● Exercise requirements: A stretch of the entries below is to be set down exactly, running from the line with "rp_longest : list" through the line with "Definition set_hists (p", both included, and no other line.

● Recorded data:

(** [th_samples] has a count per mode; [th_msg] the fields [msg*], [th_wait] the fields
    [wait*]. *)
Record thr_t := Thr {
  th_pid : Z; th_name : bytes; th_samples : list Z; th_syscall : Z; th_msg : msg_t;
  th_waiting : bool; th_wait : wait_t; th_wakeCause : Z; th_waker : Z }.

Record waitagg_t := Waitagg {
  wa_tid : Z; wa_syscall : Z; wa_obj : Z; wa_count : Z; wa_totalUs : Z; wa_maxUs : Z; wa_causes : list Z; wa_lastWaker : Z }.

Record edge_t := Edge { ed_client : Z; ed_server : Z; ed_port : Z; ed_count : Z; ed_totalUs : Z; ed_maxUs : Z }.

Record inflight_t := Inflight { if_mid : Z; if_client : Z; if_server : Z; if_port : Z }.

Record longwait_t := Longwait {
  lw_tid : Z; lw_syscall : Z; lw_obj : Z; lw_startTs : Z; lw_us : Z; lw_timeout : Z; lw_cause : Z; lw_waker : Z;
  lw_existing : bool; lw_open : bool; lw_pc : Z }.

(** The tables of [rep] that the events fill. *)
Record rep_t := Rep {
  rp_thr : gmap Z thr_t;
  rp_pcs : hist_t; rp_kentry : hist_t; rp_kcaller : hist_t;
  rp_waits : tbl waitagg_t; rp_edges : tbl edge_t; rp_msgs : tbl inflight_t;
  rp_longest : list longwait_t; rp_nlongest : Z;
  rp_nsamples : list Z; rp_nwaitEvents : Z; rp_lastTs : Z; rp_mem : mem }.

Definition set_thr (f : gmap Z thr_t) (s : rep_t) : rep_t :=
  Rep f (rp_pcs s) (rp_kentry s) (rp_kcaller s) (rp_waits s) (rp_edges s) (rp_msgs s) (rp_longest s) (rp_nlongest s)
    (rp_nsamples s) (rp_nwaitEvents s) (rp_lastTs s) (rp_mem s).
Definition set_hists (p e c : hist_t) (m : mem) (s : rep_t) : rep_t :=
  Rep (rp_thr s) p e c (rp_waits s) (rp_edges s) (rp_msgs s) (rp_longest s) (rp_nlongest s)
    (rp_nsamples s) (rp_nwaitEvents s) (rp_lastTs s) m.
Definition set_waits (w : tbl waitagg_t) (m : mem) (s : rep_t) : rep_t :=
  Rep (rp_thr s) (rp_pcs s) (rp_kentry s) (rp_kcaller s) w (rp_edges s) (rp_msgs s) (rp_longest s) (rp_nlongest s)
    (rp_nsamples s) (rp_nwaitEvents s) (rp_lastTs s) m.
Definition set_edges (e : tbl edge_t) (m : mem) (s : rep_t) : rep_t :=
  Rep (rp_thr s) (rp_pcs s) (rp_kentry s) (rp_kcaller s) (rp_waits s) e (rp_msgs s) (rp_longest s) (rp_nlongest s)
    (rp_nsamples s) (rp_nwaitEvents s) (rp_lastTs s) m.
Definition set_msgs (t : tbl inflight_t) (m : mem) (s : rep_t) : rep_t :=
  Rep (rp_thr s) (rp_pcs s) (rp_kentry s) (rp_kcaller s) (rp_waits s) (rp_edges s) t (rp_longest s) (rp_nlongest s)
    (rp_nsamples s) (rp_nwaitEvents s) (rp_lastTs s) m.
Definition set_longest (l : list longwait_t) (n : Z) (s : rep_t) : rep_t :=
  Rep (rp_thr s) (rp_pcs s) (rp_kentry s) (rp_kcaller s) (rp_waits s) (rp_edges s) (rp_msgs s) l n
    (rp_nsamples s) (rp_nwaitEvents s) (rp_lastTs s) (rp_mem s).
Definition set_counts (samples : list Z) (waits ts : Z) (s : rep_t) : rep_t :=
  Rep (rp_thr s) (rp_pcs s) (rp_kentry s) (rp_kcaller s) (rp_waits s) (rp_edges s) (rp_msgs s) (rp_longest s) (rp_nlongest s)
    samples waits ts (rp_mem s).
Definition set_mem (m : mem) (s : rep_t) : rep_t :=
  Rep (rp_thr s) (rp_pcs s) (rp_kentry s) (rp_kcaller s) (rp_waits s) (rp_edges s) (rp_msgs s) (rp_longest s) (rp_nlongest s)
    (rp_nsamples s) (rp_nwaitEvents s) (rp_lastTs s) m.

Definition longwait_zero : longwait_t := Longwait 0 0 0 0 0 0 0 0 false false 0.

(** [memset(&rep, 0, sizeof(rep))]. *)
Definition rep_zero (m : mem) : rep_t :=
  Rep ∅ hist_nil hist_nil hist_nil tbl_nil tbl_nil tbl_nil (replicate (Z.to_nat NLONGEST) longwait_zero) 0 [0; 0; 0] 0 0 m.

(** ** Reading *)

Definition prof_rd64 (data : bytes) (o : Z) : option Z :=
  a ← prof_rd32 data o; b ← prof_rd32 data (o + 4); Some (a + 4294967296 * b).

(** [p] and [o] as one offset; the pointers of the record are offsets too. *)
Definition urecParse (data : bytes) (o : Z) : option urec_t :=
  pc ← prof_rd64 data o;
  lr ← prof_rd64 data (o + 8);
  sp ← prof_rd64 data (o + 16);
  fp ← prof_rd64 data (o + 24);
  nframes ← rd data (o + 32);
  let o' := o + 33 + nframes * 8 in
  nstack ← prof_rd16 data o';
  Some (Urec pc lr sp fp nframes (o + 33) nstack (o' + 2)).

(** ** Threads *)

Definition thr_new : thr_t :=
  Thr (-1) (bstr "?") [0; 0; 0] NO_SYSCALL (Msg 0 0 0) false (Wait 0 0 0 0 0 0 0) 0 (-1).

Definition thrGet (tid : Z) (s : rep_t) : option thr_t * rep_t :=
  if (tid <? 0) || (NTIDS <=? tid) then (None, s)
  else
    match rp_thr s !! tid with
    | Some t => (Some t, s)
    | None =>
        let '(ok, m) := alloc (rp_mem s) in
        let s := set_mem m s in
        if ok : bool then (Some thr_new, set_thr (<[tid := thr_new]> (rp_thr s)) s) else (None, s)
    end.

Definition put_thr (tid : Z) (t : thr_t) (s : rep_t) : rep_t := set_thr (<[tid := t]> (rp_thr s)) s.

Definition th_set_name (name : bytes) (pid : Z) (t : thr_t) : thr_t :=
  Thr pid name (th_samples t) (th_syscall t) (th_msg t) (th_waiting t) (th_wait t) (th_wakeCause t) (th_waker t).
Definition th_set_samples (l : list Z) (t : thr_t) : thr_t :=
  Thr (th_pid t) (th_name t) l (th_syscall t) (th_msg t) (th_waiting t) (th_wait t) (th_wakeCause t) (th_waker t).
Definition th_set_syscall (sc : Z) (m : msg_t) (t : thr_t) : thr_t :=
  Thr (th_pid t) (th_name t) (th_samples t) sc m (th_waiting t) (th_wait t) (th_wakeCause t) (th_waker t).
Definition th_set_wait (b : bool) (w : wait_t) (t : thr_t) : thr_t :=
  Thr (th_pid t) (th_name t) (th_samples t) (th_syscall t) (th_msg t) b w (th_wakeCause t) (th_waker t).
Definition th_set_wake (cause waker : Z) (t : thr_t) : thr_t :=
  Thr (th_pid t) (th_name t) (th_samples t) (th_syscall t) (th_msg t) (th_waiting t) (th_wait t) cause waker.

(** The basename of the first word of [len] bytes at [o]: where it starts and ends. *)
Fixpoint text_loop (len : nat) (data : bytes) (o start end_ : Z) : option (Z * Z) :=
  match len with
  | O => Some (start, end_)
  | S len =>
      c ← rd data o;
      if (c =? 0) || (c =? 32) then Some (start, end_)
      else text_loop len data (o + 1) (if c =? 47 then o + 1 else start) (o + 1)
  end.

Definition thrSetName (t : thr_t) (pid : Z) (data : bytes) (o len : Z) : option thr_t :=
  '(start, end_) ← text_loop (Z.to_nat len) data o o o;
  let n := end_ - start in
  let n := if NAME_LEN <=? n then NAME_LEN - 1 else n in
  if negb (n =? 0) then name ← rd_range data start n; Some (th_set_name name pid t)
  else Some (th_set_name (th_name t) pid t).

Definition thrName (s : rep_t) (tid : Z) : bytes :=
  match (if (0 <=? tid) && (tid <? NTIDS) then rp_thr s !! tid else None) with Some t => th_name t | None => bstr "?" end.

Definition thrPid (s : rep_t) (tid : Z) : Z :=
  match (if (0 <=? tid) && (tid <? NTIDS) then rp_thr s !! tid else None) with Some t => th_pid t | None => -1 end.

Definition thrSelected (selfPid pidFilter : Z) (s : rep_t) (tid : Z) : bool :=
  let pid := thrPid s tid in
  if (0 <? selfPid) && (pid =? selfPid) then false else (pidFilter <=? 0) || (pid =? pidFilter).

(** ** Linear tables *)

Fixpoint find_first {A} (p : A -> bool) (i : Z) (l : list A) : option Z :=
  match l with [] => None | x :: l => if p x then Some i else find_first p (i + 1) l end.

Fixpoint find_last {A} (p : A -> bool) (i : Z) (l : list A) : option Z :=
  match l with
  | [] => None
  | x :: l => match find_last p (i + 1) l with Some j => Some j | None => if p x then Some i else None end
  end.

Definition waitAgg (tid syscall obj : Z) (s : rep_t) : option (option Z * rep_t) :=
  match find_first (fun w => (wa_tid w =? tid) && (wa_syscall w =? syscall) && (wa_obj w =? obj)) 0 (tb_items (rp_waits s)) with
  | Some i => Some (Some i, s)
  | None =>
      '(i, t, m) ← tbl_push 256 (Waitagg tid syscall obj 0 0 0 [0; 0; 0; 0; 0] (-1)) (rp_waits s) (rp_mem s);
      Some (i, set_waits t m s)
  end.

Definition edgeGet (client server port : Z) (s : rep_t) : option (option Z * rep_t) :=
  match find_first (fun e => (ed_client e =? client) && (ed_server e =? server) && (ed_port e =? port)) 0 (tb_items (rp_edges s)) with
  | Some i => Some (Some i, s)
  | None =>
      '(i, t, m) ← tbl_push 128 (Edge client server port 0 0 0) (rp_edges s) (rp_mem s);
      Some (i, set_edges t m s)
  end.

Definition msgFind (mid : Z) (create : bool) (s : rep_t) : option (option Z * rep_t) :=
  match find_last (fun m => if_mid m =? mid) 0 (tb_items (rp_msgs s)) with
  | Some i => Some (Some i, s)
  | None =>
      if negb create then Some (None, s)
      else
        '(i, t, m) ← tbl_push 64 (Inflight mid (-1) (-1) 0) (rp_msgs s) (rp_mem s);
        Some (i, set_msgs t m s)
  end.

(** [*m = msgs[--nmsgs]]. *)
Definition msgDrop (i : Z) (s : rep_t) : option rep_t :=
  let l := tb_items (rp_msgs s) in
  let n := zlen l - 1 in
  x ← rd l n;
  l ← wr l i x;
  Some (set_msgs (set_items (take (Z.to_nat n) l) (rp_msgs s)) (rp_mem s) s).

Definition upd_msg (i : Z) (f : inflight_t -> inflight_t) (s : rep_t) : option rep_t :=
  x ← rd (tb_items (rp_msgs s)) i;
  l ← wr (tb_items (rp_msgs s)) i (f x);
  Some (set_msgs (set_items l (rp_msgs s)) (rp_mem s) s).

Definition serve (server : Z) (m : inflight_t) : inflight_t := Inflight (if_mid m) (if_client m) server (if_port m).

(** ** Waits *)

Section syscalls.
Context (syscallNames : list bytes).
#[local] Abbreviation NSYSCALLS := (zlen syscallNames).

Definition sc_name (syscall : Z) : option bytes :=
  if (0 <=? syscall) && (syscall <? NSYSCALLS) then rd syscallNames syscall else None.

Definition is_name (name : bytes) (s : string) : bool := strcmp name (bstr s) =? 0.

(** The number of [msgSend], or that of the system calls. *)
Fixpoint scMsgSend_from (names : list bytes) (i : Z) : Z :=
  match names with [] => i | n :: names => if is_name n "msgSend" then i else scMsgSend_from names (i + 1) end.
Definition scMsgSend : Z := scMsgSend_from syscallNames 0.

● Task result:
  rp_longest : list longwait_t; rp_nlongest : Z;
  rp_nsamples : list Z; rp_nwaitEvents : Z; rp_lastTs : Z; rp_mem : mem }.

Definition set_thr (f : gmap Z thr_t) (s : rep_t) : rep_t :=
  Rep f (rp_pcs s) (rp_kentry s) (rp_kcaller s) (rp_waits s) (rp_edges s) (rp_msgs s) (rp_longest s) (rp_nlongest s)
    (rp_nsamples s) (rp_nwaitEvents s) (rp_lastTs s) (rp_mem s).
Definition set_hists (p e c : hist_t) (m : mem) (s : rep_t) : rep_t :=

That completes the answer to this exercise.